Excerpted data section start

(** deleteCmd, lines 250-256: copy every task whose ID differs. *)
Fixpoint delete_loop (id : Z) (tasks : list Task) (newTasks : list Task)
    (found : bool) : list Task * bool :=
  match tasks with
  | [] => (newTasks, found)
  | task :: rest =>
      if ID task =? id
      then delete_loop id rest newTasks true
      else delete_loop id rest (newTasks ++ [task]) found
  end.

(** ** strconv *)

Definition isDigit (c : ascii) : bool :=
  let n := nat_of_ascii c in ((48 <=? n) && (n <=? 57))%nat.

Definition digitVal (c : ascii) : Z := Z.of_nat (nat_of_ascii c) - 48.

Definition digitChar (d : Z) : ascii := ascii_of_nat (Z.to_nat (48 + d)).

(** The decimal digits of an unsigned 64-bit value, most significant first
    (strconv.formatBits, base 10); twenty digits are enough for [maxUint64]. *)
Fixpoint formatBits_loop (fuel : nat) (u : Z) (acc : bytes) : bytes :=
  match fuel with
  | O => acc
  | S f =>
      if u <? 10 then digitChar u :: acc
      else formatBits_loop f (u / 10) (digitChar (u mod 10) :: acc)
  end.

Definition formatUint (u : Z) : bytes := formatBits_loop 20 u [].

(** strconv.Itoa = FormatInt(int64(i), 10). *)
Definition Itoa (i : Z) : bytes :=
  if i <? 0 then "-"%char :: formatUint (- i) else formatUint i.

Inductive numError : Type := ErrSyntax | ErrRange.

(** The fast path of strconv.Atoi: plain accumulation, any byte that is not a
    digit is a syntax error. *)
Fixpoint atoi_fast_loop (s : bytes) (n : Z) : option Z :=
  match s with
  | [] => Some n
  | ch :: s' =>
      if isDigit ch then atoi_fast_loop s' (n * 10 + digitVal ch) else None
  end.

Definition cutoff10 : Z := maxUint64 / 10 + 1.

(** The loop of strconv.ParseUint for base 10 and bit size 64: a bad byte is a
    syntax error (value 0), an overflow met before any bad byte is a range
    error (value [maxUint64]). *)
Fixpoint parseUint_loop (s : bytes) (n : Z) : Z * option numError :=
  match s with
  | [] => (n, None)
  | c :: s' =>
      if isDigit c then
        if n >=? cutoff10 then (maxUint64, Some ErrRange)
        else
          let n1 := n * 10 + digitVal c in
          if n1 >? maxUint64 then (maxUint64, Some ErrRange)
          else parseUint_loop s' n1
      else (0, Some ErrSyntax)
  end.
(** ** After CLEAN *)

(** X10.  [CLEAN] empties the registry but leaves the handle index, so
    a later write through any handle that was registered fails: for a
    running manager in a reachable state and an indexed handle [h], an
    [UPDATES] command whose first entry is [h] raises [KeyError] after
    [CLEAN]; and a round of [run_forever] that finds [CLEAN] followed
    by such an [UPDATES] frame on the host channel raises it too,
    because the frames still waiting are dispatched before
    [_running] is looked at again. *)
Theorem updates_after_clean_raise registered_drivers s h x dn v more :
  reachable registered_drivers s → _running s = true →
  dict_get h (_handles s) = Some (x, dn) →
  (∀ s' r, send_command registered_drivers s FrameClean = Ok (s', r) →
     send_command registered_drivers s' (FrameUpdates ((h, v) :: more))
     = Raise KeyError)
  ∧ ∀ later sent clock,
      run_forever_round registered_drivers s
        (mkHost (FrameClean :: FrameUpdates ((h, v) :: more) :: later) sent) clock
      = Raise KeyError.
Proof.
  intros Hreach Hrun Eh. pose proof (reachable_invariant _ _ Hreach) as Hinv.
  assert (Hdn : dn ≠ "").
  { destruct (inv_handles _ Hinv Hrun _ _ _ Eh) as (d & vs & Hd & _).
    destruct (inv_names _ Hinv _ _ Hd) as (_ & n & -> & _).
    apply driver_name_of_nonempty. }
  assert (Hraise : send_command registered_drivers
                     (set_running (clean_drivers s) false)
                     (FrameUpdates ((h, v) :: more)) = Raise KeyError).
  { rewrite clean_drivers_spec. simpl. by rewrite Eh, decide_False. }
  split.
  - intros s' r [= <- <-]. exact Hraise.
  - intros later sent clock.
    assert (Hclean : send_command registered_drivers s FrameClean
                     = Ok (set_running (clean_drivers s) false,
                           Some (OutString "SUCCESS"))) by done.
    remember (set_running (clean_drivers s) false) as s1.
    unfold run_forever_round. cbn [drain_host incoming].
    rewrite Hclean. cbn [result_bind fst snd]. rewrite decide_False by lia.
    by rewrite Hraise.
Qed.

Excerpted data section end

◆ **About this task**
Your answer must be the records above, repeated exactly.

◆ **Task response**
(** deleteCmd, lines 250-256: copy every task whose ID differs. *)
Fixpoint delete_loop (id : Z) (tasks : list Task) (newTasks : list Task)
    (found : bool) : list Task * bool :=
  match tasks with
  | [] => (newTasks, found)
  | task :: rest =>
      if ID task =? id
      then delete_loop id rest newTasks true
      else delete_loop id rest (newTasks ++ [task]) found
  end.

(** ** strconv *)

Definition isDigit (c : ascii) : bool :=
  let n := nat_of_ascii c in ((48 <=? n) && (n <=? 57))%nat.

Definition digitVal (c : ascii) : Z := Z.of_nat (nat_of_ascii c) - 48.

Definition digitChar (d : Z) : ascii := ascii_of_nat (Z.to_nat (48 + d)).

(** The decimal digits of an unsigned 64-bit value, most significant first
    (strconv.formatBits, base 10); twenty digits are enough for [maxUint64]. *)
Fixpoint formatBits_loop (fuel : nat) (u : Z) (acc : bytes) : bytes :=
  match fuel with
  | O => acc
  | S f =>
      if u <? 10 then digitChar u :: acc
      else formatBits_loop f (u / 10) (digitChar (u mod 10) :: acc)
  end.

Definition formatUint (u : Z) : bytes := formatBits_loop 20 u [].

(** strconv.Itoa = FormatInt(int64(i), 10). *)
Definition Itoa (i : Z) : bytes :=
  if i <? 0 then "-"%char :: formatUint (- i) else formatUint i.

Inductive numError : Type := ErrSyntax | ErrRange.

(** The fast path of strconv.Atoi: plain accumulation, any byte that is not a
    digit is a syntax error. *)
Fixpoint atoi_fast_loop (s : bytes) (n : Z) : option Z :=
  match s with
  | [] => Some n
  | ch :: s' =>
      if isDigit ch then atoi_fast_loop s' (n * 10 + digitVal ch) else None
  end.

Definition cutoff10 : Z := maxUint64 / 10 + 1.

(** The loop of strconv.ParseUint for base 10 and bit size 64: a bad byte is a
    syntax error (value 0), an overflow met before any bad byte is a range
    error (value [maxUint64]). *)
Fixpoint parseUint_loop (s : bytes) (n : Z) : Z * option numError :=
  match s with
  | [] => (n, None)
  | c :: s' =>
      if isDigit c then
        if n >=? cutoff10 then (maxUint64, Some ErrRange)
        else
          let n1 := n * 10 + digitVal c in
          if n1 >? maxUint64 then (maxUint64, Some ErrRange)
          else parseUint_loop s' n1
      else (0, Some ErrSyntax)
  end.
(** ** After CLEAN *)

(** X10.  [CLEAN] empties the registry but leaves the handle index, so
    a later write through any handle that was registered fails: for a
    running manager in a reachable state and an indexed handle [h], an
    [UPDATES] command whose first entry is [h] raises [KeyError] after
    [CLEAN]; and a round of [run_forever] that finds [CLEAN] followed
    by such an [UPDATES] frame on the host channel raises it too,
    because the frames still waiting are dispatched before
    [_running] is looked at again. *)
Theorem updates_after_clean_raise registered_drivers s h x dn v more :
  reachable registered_drivers s → _running s = true →
  dict_get h (_handles s) = Some (x, dn) →
  (∀ s' r, send_command registered_drivers s FrameClean = Ok (s', r) →
     send_command registered_drivers s' (FrameUpdates ((h, v) :: more))
     = Raise KeyError)
  ∧ ∀ later sent clock,
      run_forever_round registered_drivers s
        (mkHost (FrameClean :: FrameUpdates ((h, v) :: more) :: later) sent) clock
      = Raise KeyError.
Proof.
  intros Hreach Hrun Eh. pose proof (reachable_invariant _ _ Hreach) as Hinv.
  assert (Hdn : dn ≠ "").
  { destruct (inv_handles _ Hinv Hrun _ _ _ Eh) as (d & vs & Hd & _).
    destruct (inv_names _ Hinv _ _ Hd) as (_ & n & -> & _).
    apply driver_name_of_nonempty. }
  assert (Hraise : send_command registered_drivers
                     (set_running (clean_drivers s) false)
                     (FrameUpdates ((h, v) :: more)) = Raise KeyError).
  { rewrite clean_drivers_spec. simpl. by rewrite Eh, decide_False. }
  split.
  - intros s' r [= <- <-]. exact Hraise.
  - intros later sent clock.
    assert (Hclean : send_command registered_drivers s FrameClean
                     = Ok (set_running (clean_drivers s) false,
                           Some (OutString "SUCCESS"))) by done.
    remember (set_running (clean_drivers s) false) as s1.
    unfold run_forever_round. cbn [drain_host incoming].
    rewrite Hclean. cbn [result_bind fst snd]. rewrite decide_False by lia.
    by rewrite Hraise.
Qed.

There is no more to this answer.